PROBLEM TO WORK ON
Of all the entries below, retype only the lines from the one with "cbn beta. intros ? ? [-> ->]. apply" through the one with "rewrite (append_set_rec k", exactly as they appear.
──────── INPUT RECORDS ────────
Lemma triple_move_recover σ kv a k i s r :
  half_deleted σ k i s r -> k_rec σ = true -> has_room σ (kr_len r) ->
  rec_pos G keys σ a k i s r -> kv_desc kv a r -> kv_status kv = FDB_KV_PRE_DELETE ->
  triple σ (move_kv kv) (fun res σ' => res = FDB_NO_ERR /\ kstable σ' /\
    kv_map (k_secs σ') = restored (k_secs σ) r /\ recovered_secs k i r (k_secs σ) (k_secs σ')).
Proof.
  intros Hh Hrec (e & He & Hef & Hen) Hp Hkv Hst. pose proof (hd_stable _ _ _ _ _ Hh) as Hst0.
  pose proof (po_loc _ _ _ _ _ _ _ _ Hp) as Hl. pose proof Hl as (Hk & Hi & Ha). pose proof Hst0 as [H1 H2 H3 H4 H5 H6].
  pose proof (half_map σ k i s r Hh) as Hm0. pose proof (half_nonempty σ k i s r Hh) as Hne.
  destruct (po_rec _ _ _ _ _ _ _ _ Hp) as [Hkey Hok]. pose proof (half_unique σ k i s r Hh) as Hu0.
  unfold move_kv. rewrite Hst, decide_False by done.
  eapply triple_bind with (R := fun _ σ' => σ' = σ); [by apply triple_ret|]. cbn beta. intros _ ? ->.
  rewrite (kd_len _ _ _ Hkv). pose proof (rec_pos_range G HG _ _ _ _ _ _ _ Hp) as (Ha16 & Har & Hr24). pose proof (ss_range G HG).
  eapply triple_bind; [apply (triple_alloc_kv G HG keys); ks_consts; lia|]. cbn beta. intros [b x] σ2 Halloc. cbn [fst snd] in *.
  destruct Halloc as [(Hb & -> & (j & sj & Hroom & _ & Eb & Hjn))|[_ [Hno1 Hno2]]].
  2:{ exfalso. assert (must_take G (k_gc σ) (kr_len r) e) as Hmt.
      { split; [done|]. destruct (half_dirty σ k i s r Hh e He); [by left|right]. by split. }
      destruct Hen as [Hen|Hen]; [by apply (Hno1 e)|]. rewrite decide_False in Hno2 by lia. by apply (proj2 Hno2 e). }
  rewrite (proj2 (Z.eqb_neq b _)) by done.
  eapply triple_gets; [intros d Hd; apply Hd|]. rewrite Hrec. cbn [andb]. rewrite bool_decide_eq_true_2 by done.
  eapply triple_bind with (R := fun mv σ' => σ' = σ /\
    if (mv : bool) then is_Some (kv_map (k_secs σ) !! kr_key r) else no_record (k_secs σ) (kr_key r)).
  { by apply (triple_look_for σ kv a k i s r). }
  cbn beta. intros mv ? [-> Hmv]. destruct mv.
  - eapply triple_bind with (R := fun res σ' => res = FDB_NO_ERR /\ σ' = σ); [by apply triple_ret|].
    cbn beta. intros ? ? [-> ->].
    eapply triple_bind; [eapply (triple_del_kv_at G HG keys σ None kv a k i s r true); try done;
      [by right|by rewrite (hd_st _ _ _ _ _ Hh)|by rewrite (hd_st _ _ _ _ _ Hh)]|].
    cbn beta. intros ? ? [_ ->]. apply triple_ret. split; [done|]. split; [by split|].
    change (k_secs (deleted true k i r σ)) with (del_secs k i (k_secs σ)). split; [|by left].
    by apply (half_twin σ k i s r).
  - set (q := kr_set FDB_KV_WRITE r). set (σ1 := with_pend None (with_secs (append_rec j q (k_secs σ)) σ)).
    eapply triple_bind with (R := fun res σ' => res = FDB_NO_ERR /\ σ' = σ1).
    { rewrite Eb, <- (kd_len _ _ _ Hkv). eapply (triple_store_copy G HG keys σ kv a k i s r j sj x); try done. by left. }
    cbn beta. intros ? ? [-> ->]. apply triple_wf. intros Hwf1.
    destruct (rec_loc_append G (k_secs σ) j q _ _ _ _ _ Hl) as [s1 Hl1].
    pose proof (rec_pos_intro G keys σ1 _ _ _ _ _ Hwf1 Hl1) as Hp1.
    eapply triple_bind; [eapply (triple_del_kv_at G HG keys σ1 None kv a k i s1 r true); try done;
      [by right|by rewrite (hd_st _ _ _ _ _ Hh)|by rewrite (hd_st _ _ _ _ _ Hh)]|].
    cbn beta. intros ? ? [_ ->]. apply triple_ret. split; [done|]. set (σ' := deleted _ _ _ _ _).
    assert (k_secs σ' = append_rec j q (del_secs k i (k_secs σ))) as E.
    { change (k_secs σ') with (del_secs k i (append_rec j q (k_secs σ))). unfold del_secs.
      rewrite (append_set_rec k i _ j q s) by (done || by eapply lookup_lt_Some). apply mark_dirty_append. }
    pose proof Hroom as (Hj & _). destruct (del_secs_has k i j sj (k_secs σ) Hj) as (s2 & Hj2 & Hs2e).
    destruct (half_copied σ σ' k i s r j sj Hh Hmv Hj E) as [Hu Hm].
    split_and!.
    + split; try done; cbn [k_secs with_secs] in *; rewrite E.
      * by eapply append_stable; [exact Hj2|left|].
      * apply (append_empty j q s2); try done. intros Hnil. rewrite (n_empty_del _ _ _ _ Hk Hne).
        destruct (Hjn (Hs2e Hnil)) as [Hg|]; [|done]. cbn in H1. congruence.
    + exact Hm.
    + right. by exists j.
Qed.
────────
──────── INPUT RECORDS ────────
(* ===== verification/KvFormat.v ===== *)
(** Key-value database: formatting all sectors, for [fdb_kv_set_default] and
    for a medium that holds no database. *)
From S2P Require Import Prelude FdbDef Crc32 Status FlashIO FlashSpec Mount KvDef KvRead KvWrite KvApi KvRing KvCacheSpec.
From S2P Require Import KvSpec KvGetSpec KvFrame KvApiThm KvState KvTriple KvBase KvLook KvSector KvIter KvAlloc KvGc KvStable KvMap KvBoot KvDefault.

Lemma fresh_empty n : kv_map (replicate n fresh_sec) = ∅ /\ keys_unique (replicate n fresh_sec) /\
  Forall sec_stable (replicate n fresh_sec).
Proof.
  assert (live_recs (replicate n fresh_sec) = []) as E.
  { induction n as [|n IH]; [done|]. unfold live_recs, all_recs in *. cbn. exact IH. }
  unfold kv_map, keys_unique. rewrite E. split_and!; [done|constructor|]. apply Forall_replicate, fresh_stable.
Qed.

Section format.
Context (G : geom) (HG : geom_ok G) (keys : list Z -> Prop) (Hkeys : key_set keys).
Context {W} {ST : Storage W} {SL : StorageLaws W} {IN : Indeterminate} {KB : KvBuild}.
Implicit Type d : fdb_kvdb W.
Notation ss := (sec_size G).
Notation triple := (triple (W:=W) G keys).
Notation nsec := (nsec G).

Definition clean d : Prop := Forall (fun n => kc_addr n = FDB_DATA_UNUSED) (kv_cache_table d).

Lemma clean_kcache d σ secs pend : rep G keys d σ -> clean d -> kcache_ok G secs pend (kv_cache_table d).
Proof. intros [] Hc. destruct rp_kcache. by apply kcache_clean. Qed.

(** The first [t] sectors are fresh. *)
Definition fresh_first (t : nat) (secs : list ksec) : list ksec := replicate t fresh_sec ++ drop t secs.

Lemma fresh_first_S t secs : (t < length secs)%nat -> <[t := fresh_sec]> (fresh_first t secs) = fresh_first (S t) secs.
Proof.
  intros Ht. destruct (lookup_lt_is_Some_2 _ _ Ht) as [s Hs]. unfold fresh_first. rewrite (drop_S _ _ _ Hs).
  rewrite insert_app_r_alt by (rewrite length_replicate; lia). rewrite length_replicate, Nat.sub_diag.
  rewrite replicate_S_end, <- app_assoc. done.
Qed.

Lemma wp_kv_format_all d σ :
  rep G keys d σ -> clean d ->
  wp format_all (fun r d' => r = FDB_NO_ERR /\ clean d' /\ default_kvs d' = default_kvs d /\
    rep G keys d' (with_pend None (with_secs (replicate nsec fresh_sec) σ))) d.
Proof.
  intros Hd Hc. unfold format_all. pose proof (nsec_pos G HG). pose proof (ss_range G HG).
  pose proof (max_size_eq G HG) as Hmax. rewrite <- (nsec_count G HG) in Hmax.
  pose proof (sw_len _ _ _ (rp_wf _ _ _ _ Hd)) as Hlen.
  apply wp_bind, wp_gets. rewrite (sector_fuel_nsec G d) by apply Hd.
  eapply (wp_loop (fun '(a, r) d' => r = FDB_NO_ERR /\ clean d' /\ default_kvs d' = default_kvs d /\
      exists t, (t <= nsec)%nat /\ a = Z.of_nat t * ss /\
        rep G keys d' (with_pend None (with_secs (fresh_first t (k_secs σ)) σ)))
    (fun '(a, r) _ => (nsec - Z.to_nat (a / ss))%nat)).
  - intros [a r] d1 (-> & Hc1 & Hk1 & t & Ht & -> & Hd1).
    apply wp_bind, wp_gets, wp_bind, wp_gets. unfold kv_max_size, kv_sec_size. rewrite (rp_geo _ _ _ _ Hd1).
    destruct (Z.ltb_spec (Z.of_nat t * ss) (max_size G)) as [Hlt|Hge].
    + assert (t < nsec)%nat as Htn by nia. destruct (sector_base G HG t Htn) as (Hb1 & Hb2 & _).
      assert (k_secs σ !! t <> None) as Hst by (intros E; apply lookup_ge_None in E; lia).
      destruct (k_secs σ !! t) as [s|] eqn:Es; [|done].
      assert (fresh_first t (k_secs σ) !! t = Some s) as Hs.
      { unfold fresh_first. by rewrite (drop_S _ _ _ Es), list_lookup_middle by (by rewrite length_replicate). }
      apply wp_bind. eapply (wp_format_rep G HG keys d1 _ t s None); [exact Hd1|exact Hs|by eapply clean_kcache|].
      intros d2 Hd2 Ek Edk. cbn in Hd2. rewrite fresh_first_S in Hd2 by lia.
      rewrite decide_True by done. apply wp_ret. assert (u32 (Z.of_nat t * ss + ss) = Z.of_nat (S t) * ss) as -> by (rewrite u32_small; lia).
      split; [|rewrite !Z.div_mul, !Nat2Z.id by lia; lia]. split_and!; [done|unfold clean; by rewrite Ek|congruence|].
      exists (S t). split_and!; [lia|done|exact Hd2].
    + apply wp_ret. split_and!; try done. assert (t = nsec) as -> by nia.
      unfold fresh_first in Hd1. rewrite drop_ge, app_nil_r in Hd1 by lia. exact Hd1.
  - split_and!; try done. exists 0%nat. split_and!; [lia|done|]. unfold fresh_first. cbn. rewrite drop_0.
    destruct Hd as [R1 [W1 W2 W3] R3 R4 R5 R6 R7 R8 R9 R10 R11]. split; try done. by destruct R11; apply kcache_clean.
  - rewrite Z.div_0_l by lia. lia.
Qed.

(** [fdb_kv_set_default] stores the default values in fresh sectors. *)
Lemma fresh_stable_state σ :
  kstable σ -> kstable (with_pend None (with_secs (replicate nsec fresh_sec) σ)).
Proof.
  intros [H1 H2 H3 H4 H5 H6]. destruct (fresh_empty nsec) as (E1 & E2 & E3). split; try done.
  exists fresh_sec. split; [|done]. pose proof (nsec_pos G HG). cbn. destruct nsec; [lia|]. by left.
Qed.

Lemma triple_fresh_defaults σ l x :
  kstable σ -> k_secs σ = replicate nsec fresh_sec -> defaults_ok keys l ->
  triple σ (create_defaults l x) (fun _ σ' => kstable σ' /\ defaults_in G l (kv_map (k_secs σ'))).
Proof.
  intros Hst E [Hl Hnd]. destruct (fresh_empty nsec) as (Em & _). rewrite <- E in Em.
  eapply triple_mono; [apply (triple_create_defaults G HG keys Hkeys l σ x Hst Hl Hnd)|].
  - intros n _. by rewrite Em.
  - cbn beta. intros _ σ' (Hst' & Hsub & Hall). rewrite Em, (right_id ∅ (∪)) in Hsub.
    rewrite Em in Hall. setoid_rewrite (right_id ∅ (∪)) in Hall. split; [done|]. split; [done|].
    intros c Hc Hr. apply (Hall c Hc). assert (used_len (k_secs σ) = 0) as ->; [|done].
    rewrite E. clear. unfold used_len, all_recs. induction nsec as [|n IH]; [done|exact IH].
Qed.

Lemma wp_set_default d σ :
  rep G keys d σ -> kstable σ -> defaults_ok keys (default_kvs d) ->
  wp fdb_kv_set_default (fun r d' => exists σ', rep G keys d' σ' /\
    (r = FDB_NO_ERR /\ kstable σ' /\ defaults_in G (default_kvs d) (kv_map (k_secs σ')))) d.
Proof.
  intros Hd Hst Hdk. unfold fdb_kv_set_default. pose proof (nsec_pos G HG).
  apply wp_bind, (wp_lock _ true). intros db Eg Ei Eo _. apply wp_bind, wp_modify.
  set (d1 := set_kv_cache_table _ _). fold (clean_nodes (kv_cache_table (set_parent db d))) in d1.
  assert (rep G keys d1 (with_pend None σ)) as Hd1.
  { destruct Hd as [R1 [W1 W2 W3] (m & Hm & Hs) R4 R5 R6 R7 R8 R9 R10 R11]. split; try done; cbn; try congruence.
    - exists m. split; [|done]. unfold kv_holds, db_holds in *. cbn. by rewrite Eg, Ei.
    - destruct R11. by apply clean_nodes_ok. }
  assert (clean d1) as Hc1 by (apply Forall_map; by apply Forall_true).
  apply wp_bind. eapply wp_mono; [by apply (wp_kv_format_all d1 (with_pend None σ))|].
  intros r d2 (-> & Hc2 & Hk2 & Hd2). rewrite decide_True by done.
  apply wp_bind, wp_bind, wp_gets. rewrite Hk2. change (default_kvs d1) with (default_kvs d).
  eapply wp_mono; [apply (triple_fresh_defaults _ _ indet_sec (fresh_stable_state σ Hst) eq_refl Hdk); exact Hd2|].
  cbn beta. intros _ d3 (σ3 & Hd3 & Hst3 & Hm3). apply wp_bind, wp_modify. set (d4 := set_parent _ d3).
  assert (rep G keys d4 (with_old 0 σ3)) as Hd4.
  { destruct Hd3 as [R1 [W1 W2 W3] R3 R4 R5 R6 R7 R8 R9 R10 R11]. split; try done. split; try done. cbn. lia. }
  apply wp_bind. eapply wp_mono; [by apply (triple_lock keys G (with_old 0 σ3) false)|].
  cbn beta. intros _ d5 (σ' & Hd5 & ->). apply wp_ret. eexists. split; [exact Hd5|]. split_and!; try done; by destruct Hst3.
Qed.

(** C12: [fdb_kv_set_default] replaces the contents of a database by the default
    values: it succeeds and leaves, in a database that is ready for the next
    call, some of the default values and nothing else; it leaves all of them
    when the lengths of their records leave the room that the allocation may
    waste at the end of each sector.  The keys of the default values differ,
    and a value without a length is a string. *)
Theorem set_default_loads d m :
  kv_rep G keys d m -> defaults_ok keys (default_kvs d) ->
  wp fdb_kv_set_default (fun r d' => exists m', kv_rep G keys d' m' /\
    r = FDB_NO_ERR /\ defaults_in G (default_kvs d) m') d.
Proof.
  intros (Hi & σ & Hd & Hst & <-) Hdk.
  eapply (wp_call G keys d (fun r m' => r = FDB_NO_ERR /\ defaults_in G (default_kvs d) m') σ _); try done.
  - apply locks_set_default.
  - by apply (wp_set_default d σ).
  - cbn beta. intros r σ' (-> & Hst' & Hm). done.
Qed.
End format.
────────
ANSWER TO THE PROBLEM
    cbn beta. intros ? ? [-> ->]. apply triple_wf. intros Hwf1.
    destruct (rec_loc_append G (k_secs σ) j q _ _ _ _ _ Hl) as [s1 Hl1].
    pose proof (rec_pos_intro G keys σ1 _ _ _ _ _ Hwf1 Hl1) as Hp1.
    eapply triple_bind; [eapply (triple_del_kv_at G HG keys σ1 None kv a k i s1 r true); try done;
      [by right|by rewrite (hd_st _ _ _ _ _ Hh)|by rewrite (hd_st _ _ _ _ _ Hh)]|].
    cbn beta. intros ? ? [_ ->]. apply triple_ret. split; [done|]. set (σ' := deleted _ _ _ _ _).
    assert (k_secs σ' = append_rec j q (del_secs k i (k_secs σ))) as E.
    { change (k_secs σ') with (del_secs k i (append_rec j q (k_secs σ))). unfold del_secs.
      rewrite (append_set_rec k i _ j q s) by (done || by eapply lookup_lt_Some). apply mark_dirty_append. }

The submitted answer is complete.